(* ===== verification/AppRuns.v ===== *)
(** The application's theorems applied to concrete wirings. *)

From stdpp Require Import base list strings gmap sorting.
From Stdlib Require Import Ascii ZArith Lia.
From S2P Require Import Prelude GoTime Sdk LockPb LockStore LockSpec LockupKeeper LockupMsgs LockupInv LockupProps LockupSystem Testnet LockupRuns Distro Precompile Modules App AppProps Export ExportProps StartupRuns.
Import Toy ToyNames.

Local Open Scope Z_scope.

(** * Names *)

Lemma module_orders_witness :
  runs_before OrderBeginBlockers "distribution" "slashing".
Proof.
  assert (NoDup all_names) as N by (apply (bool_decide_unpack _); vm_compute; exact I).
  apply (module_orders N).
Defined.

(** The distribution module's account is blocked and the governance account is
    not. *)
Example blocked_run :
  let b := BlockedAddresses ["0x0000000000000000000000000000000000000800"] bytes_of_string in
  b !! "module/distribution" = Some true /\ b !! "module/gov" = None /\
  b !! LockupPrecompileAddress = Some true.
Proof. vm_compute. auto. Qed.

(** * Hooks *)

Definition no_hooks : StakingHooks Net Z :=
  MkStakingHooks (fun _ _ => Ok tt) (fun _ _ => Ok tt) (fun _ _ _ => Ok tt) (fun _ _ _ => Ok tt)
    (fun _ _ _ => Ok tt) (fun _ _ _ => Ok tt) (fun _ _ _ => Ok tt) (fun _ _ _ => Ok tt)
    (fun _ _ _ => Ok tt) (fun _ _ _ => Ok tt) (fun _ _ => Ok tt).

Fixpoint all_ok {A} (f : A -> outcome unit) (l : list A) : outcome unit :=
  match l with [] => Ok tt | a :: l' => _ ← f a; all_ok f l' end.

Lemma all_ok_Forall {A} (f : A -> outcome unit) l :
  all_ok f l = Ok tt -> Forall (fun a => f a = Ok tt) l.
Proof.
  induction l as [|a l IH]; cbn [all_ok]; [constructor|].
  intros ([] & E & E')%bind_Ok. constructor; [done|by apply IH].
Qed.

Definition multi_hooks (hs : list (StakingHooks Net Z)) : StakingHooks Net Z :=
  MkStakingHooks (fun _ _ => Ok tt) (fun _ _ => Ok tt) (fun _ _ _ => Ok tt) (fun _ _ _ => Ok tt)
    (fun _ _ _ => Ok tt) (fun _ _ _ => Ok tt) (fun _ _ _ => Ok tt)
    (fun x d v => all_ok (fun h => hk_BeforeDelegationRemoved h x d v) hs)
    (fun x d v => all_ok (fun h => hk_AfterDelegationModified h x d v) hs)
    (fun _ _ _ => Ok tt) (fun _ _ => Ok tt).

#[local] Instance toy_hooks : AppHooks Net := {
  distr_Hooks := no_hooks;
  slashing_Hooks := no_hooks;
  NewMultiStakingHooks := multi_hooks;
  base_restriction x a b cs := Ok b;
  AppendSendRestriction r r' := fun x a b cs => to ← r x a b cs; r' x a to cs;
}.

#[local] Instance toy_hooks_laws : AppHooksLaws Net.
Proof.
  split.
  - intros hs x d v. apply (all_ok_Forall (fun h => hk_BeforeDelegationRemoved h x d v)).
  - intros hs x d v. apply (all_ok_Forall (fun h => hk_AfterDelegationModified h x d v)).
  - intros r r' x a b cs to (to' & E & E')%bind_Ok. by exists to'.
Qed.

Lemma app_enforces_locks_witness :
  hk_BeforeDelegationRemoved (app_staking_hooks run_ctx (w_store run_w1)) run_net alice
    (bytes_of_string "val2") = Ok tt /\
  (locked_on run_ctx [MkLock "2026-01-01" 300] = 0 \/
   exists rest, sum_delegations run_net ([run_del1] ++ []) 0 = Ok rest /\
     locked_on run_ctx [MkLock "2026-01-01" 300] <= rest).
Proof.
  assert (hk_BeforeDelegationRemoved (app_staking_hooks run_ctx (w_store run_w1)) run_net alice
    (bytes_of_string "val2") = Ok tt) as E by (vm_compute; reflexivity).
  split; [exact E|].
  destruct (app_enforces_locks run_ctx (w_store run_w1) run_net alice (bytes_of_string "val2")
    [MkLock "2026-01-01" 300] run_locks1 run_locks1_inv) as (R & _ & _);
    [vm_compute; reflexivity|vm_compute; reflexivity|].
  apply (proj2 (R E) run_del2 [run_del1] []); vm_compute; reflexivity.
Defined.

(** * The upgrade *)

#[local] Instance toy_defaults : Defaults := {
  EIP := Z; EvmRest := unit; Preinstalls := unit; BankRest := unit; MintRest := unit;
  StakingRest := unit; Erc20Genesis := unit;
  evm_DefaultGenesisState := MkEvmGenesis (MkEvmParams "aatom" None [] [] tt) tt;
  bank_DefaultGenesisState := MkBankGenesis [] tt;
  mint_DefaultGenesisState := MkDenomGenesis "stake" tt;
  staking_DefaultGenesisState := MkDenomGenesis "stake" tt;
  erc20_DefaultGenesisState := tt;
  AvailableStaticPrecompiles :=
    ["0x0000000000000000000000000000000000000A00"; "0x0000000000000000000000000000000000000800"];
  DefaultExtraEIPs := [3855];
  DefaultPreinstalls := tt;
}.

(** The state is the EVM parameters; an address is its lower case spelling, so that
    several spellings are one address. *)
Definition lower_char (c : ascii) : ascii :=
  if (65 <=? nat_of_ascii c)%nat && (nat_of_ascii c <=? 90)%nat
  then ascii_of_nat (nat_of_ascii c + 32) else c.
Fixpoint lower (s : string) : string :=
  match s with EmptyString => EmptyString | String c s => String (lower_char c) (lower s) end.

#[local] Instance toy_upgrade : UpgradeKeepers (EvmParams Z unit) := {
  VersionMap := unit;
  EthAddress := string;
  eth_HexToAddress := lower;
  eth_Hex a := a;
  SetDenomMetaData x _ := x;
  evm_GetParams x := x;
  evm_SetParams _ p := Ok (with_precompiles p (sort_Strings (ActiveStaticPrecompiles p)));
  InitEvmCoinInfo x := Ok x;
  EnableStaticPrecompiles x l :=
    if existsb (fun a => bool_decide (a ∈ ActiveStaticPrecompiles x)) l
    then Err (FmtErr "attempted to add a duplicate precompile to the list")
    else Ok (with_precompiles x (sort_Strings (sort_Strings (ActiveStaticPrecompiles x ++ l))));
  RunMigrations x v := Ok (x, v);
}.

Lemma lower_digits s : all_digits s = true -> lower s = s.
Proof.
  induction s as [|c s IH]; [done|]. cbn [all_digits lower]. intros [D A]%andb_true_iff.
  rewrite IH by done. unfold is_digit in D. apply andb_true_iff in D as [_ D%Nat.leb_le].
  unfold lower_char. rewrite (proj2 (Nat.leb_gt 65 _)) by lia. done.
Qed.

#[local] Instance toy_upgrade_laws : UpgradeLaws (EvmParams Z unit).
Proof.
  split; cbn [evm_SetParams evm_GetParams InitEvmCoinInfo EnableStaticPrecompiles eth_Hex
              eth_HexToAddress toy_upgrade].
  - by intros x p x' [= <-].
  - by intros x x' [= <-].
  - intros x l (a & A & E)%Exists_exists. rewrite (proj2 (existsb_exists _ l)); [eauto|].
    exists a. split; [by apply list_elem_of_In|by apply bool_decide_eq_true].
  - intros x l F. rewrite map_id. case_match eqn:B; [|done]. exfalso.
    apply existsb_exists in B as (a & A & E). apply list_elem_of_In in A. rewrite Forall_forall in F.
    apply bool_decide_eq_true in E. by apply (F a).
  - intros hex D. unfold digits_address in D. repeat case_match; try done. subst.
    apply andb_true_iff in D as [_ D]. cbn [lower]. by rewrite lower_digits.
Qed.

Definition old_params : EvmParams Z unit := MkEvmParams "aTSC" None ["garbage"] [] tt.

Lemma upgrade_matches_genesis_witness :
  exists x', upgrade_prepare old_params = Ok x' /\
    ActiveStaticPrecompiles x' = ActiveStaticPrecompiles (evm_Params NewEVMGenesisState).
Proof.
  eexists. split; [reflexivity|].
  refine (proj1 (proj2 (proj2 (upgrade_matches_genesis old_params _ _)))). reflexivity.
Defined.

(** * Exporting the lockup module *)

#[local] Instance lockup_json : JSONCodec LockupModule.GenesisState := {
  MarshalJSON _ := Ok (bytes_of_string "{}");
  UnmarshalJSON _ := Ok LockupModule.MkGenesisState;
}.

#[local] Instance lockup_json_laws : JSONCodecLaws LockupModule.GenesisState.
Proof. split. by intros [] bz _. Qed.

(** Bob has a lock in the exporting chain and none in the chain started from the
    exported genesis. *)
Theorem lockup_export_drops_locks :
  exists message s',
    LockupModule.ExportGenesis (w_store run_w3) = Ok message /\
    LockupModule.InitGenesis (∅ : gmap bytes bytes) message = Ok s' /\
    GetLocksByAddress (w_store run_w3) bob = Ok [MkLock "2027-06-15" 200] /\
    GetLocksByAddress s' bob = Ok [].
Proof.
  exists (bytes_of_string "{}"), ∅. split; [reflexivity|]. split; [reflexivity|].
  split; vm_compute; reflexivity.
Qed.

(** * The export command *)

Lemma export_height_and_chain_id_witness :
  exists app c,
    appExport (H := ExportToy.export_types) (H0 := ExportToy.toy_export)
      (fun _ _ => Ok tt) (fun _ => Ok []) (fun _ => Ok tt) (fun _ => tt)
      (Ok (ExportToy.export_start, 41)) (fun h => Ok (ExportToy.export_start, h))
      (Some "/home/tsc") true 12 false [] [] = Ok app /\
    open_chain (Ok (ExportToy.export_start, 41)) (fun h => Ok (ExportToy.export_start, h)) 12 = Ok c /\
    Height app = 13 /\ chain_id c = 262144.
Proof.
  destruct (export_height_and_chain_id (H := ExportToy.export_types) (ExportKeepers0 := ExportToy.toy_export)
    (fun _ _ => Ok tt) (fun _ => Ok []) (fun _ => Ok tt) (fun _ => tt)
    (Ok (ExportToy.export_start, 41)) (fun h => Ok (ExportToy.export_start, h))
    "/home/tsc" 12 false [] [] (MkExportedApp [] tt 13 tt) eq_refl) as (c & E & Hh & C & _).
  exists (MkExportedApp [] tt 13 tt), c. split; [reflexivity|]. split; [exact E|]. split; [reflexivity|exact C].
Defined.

+ + + +

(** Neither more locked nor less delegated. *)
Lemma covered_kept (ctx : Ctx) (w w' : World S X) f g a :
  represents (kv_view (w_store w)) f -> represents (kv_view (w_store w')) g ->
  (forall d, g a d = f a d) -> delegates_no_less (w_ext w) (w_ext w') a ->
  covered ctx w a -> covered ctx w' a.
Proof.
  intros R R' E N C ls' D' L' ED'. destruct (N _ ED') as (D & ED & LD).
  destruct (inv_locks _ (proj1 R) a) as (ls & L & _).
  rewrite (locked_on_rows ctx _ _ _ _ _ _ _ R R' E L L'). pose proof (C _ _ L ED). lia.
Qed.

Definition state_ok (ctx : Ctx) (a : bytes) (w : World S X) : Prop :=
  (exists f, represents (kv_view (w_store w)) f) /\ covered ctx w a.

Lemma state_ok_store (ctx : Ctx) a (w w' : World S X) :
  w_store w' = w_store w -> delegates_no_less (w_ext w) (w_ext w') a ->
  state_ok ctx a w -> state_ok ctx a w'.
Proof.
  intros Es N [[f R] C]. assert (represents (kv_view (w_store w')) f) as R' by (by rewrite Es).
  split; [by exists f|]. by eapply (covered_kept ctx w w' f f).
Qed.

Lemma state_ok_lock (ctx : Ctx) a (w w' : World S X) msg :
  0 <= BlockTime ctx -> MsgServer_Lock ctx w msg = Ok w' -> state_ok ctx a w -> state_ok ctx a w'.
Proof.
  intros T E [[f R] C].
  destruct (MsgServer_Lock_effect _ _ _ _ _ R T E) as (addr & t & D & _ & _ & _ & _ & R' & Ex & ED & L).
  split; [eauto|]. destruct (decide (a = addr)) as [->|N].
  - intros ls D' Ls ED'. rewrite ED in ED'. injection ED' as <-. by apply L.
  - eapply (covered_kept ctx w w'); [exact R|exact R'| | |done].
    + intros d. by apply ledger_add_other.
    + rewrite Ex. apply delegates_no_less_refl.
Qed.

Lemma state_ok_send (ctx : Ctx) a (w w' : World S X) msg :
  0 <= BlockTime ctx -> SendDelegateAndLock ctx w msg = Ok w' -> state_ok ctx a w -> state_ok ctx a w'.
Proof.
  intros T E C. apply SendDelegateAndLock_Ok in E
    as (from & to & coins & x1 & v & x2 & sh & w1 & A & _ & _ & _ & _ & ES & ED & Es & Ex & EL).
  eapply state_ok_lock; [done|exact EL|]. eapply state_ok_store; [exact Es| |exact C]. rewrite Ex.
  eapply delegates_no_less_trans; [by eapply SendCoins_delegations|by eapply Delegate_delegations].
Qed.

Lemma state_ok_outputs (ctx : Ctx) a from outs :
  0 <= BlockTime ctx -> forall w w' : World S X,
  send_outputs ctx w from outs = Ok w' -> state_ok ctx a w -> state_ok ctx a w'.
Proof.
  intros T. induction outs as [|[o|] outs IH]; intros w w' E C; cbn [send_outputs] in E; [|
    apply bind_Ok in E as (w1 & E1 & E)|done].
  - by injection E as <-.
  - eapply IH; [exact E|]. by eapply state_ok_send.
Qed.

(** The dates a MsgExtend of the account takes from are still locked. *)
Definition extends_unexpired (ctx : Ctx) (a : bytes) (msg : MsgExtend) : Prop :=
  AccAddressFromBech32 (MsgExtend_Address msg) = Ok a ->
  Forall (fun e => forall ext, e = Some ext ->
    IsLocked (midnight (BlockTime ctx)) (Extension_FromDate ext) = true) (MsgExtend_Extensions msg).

+ + + +

Exercise brief | Lines containing "injection": tally them across the records above and give the total alone.

Response area | 2